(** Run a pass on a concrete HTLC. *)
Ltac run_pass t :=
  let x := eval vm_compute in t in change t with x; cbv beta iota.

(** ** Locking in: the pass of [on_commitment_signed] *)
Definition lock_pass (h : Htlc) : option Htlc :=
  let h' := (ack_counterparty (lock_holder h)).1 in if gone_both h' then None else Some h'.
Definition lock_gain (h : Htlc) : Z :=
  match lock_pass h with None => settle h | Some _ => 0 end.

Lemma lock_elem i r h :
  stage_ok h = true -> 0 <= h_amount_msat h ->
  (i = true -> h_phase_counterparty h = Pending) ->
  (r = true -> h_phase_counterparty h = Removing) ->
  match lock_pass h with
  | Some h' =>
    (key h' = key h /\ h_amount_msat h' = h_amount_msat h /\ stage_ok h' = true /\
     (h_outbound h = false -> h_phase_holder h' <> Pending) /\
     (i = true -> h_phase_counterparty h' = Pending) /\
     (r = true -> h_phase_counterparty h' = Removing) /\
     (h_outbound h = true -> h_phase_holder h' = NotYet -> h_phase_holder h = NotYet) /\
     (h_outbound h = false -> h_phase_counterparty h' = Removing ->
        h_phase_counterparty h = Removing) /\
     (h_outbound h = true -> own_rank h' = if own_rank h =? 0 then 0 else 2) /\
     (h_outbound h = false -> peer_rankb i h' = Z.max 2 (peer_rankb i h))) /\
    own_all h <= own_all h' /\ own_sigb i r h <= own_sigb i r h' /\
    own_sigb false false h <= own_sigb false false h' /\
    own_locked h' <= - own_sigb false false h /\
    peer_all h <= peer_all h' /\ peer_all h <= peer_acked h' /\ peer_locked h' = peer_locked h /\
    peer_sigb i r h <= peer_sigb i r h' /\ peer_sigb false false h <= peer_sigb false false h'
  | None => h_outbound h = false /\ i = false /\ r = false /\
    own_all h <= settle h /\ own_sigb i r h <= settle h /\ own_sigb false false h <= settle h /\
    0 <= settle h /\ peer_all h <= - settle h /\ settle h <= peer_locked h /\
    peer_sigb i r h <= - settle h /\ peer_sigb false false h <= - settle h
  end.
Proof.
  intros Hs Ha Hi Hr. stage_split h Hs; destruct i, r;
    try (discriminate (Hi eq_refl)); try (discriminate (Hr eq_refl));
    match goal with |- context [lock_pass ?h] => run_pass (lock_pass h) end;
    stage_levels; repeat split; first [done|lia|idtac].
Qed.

■ ■ ■

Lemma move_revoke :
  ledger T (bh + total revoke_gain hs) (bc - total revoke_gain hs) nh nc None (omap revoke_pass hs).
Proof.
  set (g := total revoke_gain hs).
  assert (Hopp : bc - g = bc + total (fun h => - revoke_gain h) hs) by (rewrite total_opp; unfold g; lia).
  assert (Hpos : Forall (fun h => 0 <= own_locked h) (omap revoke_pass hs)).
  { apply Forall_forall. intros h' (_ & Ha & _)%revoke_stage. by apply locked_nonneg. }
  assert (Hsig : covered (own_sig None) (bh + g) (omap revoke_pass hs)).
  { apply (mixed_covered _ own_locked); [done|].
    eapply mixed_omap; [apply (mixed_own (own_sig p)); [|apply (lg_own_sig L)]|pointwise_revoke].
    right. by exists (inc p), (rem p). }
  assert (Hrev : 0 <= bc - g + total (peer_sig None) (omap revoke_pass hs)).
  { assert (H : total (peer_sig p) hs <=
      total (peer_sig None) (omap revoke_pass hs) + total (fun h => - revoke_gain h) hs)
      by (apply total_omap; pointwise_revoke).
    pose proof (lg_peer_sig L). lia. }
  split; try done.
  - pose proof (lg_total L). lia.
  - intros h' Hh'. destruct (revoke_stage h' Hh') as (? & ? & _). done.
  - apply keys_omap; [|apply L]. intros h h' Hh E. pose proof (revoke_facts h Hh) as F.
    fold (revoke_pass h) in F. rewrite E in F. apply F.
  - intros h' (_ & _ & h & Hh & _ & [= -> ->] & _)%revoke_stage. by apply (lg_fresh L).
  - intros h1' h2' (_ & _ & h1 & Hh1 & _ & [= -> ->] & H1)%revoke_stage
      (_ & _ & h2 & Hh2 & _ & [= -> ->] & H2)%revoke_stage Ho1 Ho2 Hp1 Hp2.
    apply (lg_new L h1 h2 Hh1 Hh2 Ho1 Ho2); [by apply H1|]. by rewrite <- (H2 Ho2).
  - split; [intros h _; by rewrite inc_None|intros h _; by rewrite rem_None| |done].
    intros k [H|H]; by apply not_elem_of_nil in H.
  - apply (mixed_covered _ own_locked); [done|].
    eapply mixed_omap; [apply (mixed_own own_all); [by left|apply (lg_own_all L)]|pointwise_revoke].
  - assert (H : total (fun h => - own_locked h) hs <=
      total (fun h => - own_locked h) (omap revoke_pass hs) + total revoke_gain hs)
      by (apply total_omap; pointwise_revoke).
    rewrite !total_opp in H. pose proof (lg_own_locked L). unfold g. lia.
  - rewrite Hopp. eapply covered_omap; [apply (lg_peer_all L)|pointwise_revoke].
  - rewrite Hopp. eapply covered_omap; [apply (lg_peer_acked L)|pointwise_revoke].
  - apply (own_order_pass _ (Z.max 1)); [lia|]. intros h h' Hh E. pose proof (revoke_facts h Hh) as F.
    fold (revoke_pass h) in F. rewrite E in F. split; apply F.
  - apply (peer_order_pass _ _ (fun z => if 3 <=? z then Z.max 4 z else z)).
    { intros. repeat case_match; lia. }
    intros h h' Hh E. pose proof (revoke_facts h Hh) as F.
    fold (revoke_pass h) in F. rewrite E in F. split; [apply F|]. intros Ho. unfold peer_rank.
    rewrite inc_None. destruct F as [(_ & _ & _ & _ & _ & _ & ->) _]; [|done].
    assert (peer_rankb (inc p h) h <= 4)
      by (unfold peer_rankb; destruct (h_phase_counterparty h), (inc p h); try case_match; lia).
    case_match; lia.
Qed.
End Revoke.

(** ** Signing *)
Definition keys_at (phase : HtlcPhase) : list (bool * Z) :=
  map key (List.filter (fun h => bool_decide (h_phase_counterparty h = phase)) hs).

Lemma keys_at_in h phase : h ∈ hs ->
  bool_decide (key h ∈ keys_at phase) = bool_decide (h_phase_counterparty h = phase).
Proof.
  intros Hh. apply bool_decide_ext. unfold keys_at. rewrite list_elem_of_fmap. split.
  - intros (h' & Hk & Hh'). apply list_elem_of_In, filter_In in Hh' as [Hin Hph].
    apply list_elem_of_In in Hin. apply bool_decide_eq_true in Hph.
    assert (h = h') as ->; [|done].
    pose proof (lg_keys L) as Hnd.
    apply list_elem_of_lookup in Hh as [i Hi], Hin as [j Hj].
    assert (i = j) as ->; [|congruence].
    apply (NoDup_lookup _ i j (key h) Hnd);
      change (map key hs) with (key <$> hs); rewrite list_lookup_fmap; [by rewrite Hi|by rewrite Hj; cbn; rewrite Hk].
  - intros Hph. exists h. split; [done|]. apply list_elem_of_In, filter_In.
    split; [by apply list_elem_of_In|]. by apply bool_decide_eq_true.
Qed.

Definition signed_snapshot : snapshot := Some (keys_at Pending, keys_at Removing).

■ ■ ■

| Exercise goal |
Give the number of lines in the records above that contain the word "change". Reply with that number alone.

| Expected output |
2